───── Records provided

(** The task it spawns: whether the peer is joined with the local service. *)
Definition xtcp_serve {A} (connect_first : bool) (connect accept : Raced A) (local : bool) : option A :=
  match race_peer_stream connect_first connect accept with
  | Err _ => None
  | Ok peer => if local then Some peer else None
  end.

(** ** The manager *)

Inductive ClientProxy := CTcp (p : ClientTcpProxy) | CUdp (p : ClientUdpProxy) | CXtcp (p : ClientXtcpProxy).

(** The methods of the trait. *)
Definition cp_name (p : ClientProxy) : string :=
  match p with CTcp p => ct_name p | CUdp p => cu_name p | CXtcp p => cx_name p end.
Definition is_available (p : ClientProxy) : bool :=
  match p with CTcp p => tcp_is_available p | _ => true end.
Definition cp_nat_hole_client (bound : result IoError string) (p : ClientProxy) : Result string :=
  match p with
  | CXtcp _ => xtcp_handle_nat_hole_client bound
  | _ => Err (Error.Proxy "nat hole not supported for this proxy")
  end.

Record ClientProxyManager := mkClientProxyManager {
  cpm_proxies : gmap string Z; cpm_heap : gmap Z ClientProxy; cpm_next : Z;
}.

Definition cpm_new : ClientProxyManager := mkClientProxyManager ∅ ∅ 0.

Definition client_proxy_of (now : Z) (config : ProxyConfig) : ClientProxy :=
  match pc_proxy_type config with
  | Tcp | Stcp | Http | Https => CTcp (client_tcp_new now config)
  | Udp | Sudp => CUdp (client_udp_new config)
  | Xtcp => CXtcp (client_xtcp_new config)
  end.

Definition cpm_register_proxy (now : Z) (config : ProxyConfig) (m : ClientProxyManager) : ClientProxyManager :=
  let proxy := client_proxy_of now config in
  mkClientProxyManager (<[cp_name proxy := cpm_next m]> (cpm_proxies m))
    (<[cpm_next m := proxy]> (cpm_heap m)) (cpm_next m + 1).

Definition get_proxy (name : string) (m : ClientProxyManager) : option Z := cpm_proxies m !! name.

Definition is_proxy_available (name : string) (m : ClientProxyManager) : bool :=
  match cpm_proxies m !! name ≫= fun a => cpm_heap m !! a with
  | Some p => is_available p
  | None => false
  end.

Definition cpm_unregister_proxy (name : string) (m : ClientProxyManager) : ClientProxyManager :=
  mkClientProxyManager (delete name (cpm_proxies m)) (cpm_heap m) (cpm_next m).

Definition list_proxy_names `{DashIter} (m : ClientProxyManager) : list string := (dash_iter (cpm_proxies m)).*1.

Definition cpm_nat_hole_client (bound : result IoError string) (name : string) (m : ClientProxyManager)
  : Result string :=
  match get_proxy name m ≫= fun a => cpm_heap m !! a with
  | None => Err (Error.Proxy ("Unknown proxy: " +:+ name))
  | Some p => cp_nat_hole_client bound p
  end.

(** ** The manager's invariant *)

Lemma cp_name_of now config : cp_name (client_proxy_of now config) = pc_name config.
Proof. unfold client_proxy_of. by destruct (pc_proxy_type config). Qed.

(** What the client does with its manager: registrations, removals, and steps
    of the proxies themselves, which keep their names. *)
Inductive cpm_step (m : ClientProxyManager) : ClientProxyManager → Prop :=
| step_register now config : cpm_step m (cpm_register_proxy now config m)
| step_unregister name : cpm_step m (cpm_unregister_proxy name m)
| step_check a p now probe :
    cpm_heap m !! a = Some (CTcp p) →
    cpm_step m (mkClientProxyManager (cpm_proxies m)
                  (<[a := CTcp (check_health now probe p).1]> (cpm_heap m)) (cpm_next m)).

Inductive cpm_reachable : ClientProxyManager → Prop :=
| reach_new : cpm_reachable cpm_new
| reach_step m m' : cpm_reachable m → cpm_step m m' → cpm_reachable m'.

──────────
───── Records provided

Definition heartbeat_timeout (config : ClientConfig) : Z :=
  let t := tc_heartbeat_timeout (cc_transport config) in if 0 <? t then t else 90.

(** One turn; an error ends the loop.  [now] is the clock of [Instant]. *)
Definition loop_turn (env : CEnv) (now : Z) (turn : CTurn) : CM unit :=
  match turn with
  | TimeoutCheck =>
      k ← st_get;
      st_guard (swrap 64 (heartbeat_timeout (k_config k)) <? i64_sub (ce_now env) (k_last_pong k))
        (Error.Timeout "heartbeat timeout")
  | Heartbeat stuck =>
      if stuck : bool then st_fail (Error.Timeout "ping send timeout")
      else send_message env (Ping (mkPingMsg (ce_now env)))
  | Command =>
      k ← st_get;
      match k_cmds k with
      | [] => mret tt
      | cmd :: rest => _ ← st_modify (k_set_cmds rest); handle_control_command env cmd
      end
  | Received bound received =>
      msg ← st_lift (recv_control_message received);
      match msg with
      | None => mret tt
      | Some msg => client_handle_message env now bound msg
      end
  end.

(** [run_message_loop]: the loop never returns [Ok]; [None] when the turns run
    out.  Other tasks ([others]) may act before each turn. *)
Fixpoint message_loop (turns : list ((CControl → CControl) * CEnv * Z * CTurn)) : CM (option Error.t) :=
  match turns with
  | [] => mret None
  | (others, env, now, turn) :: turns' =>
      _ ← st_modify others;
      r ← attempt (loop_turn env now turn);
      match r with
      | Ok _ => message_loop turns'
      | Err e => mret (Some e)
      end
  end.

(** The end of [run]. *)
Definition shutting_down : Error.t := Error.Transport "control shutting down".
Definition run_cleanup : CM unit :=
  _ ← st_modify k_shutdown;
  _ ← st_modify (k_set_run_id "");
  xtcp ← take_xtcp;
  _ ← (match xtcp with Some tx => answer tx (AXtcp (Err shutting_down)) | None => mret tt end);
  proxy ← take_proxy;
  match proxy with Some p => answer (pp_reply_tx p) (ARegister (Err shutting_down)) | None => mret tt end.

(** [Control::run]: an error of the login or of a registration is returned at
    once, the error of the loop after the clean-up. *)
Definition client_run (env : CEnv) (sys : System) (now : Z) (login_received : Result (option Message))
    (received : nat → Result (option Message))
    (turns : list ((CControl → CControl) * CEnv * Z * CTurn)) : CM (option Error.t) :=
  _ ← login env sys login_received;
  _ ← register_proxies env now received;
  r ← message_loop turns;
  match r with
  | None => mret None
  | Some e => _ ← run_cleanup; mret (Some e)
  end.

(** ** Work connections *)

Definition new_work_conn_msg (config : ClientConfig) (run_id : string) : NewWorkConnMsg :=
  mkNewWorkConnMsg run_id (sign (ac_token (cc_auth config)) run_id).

──────────

* **Problem to solve**
After locating the line with "(** The task" in the material above, return it and each line after it exactly, ending at the line with "Definition get_proxy (name".

* **Answer box**
(** The task it spawns: whether the peer is joined with the local service. *)
Definition xtcp_serve {A} (connect_first : bool) (connect accept : Raced A) (local : bool) : option A :=
  match race_peer_stream connect_first connect accept with
  | Err _ => None
  | Ok peer => if local then Some peer else None
  end.

(** ** The manager *)

Inductive ClientProxy := CTcp (p : ClientTcpProxy) | CUdp (p : ClientUdpProxy) | CXtcp (p : ClientXtcpProxy).

(** The methods of the trait. *)
Definition cp_name (p : ClientProxy) : string :=
  match p with CTcp p => ct_name p | CUdp p => cu_name p | CXtcp p => cx_name p end.
Definition is_available (p : ClientProxy) : bool :=
  match p with CTcp p => tcp_is_available p | _ => true end.
Definition cp_nat_hole_client (bound : result IoError string) (p : ClientProxy) : Result string :=
  match p with
  | CXtcp _ => xtcp_handle_nat_hole_client bound
  | _ => Err (Error.Proxy "nat hole not supported for this proxy")
  end.

Record ClientProxyManager := mkClientProxyManager {
  cpm_proxies : gmap string Z; cpm_heap : gmap Z ClientProxy; cpm_next : Z;
}.

Definition cpm_new : ClientProxyManager := mkClientProxyManager ∅ ∅ 0.

Definition client_proxy_of (now : Z) (config : ProxyConfig) : ClientProxy :=
  match pc_proxy_type config with
  | Tcp | Stcp | Http | Https => CTcp (client_tcp_new now config)
  | Udp | Sudp => CUdp (client_udp_new config)
  | Xtcp => CXtcp (client_xtcp_new config)
  end.

Definition cpm_register_proxy (now : Z) (config : ProxyConfig) (m : ClientProxyManager) : ClientProxyManager :=
  let proxy := client_proxy_of now config in
  mkClientProxyManager (<[cp_name proxy := cpm_next m]> (cpm_proxies m))
    (<[cpm_next m := proxy]> (cpm_heap m)) (cpm_next m + 1).

Definition get_proxy (name : string) (m : ClientProxyManager) : option Z := cpm_proxies m !! name.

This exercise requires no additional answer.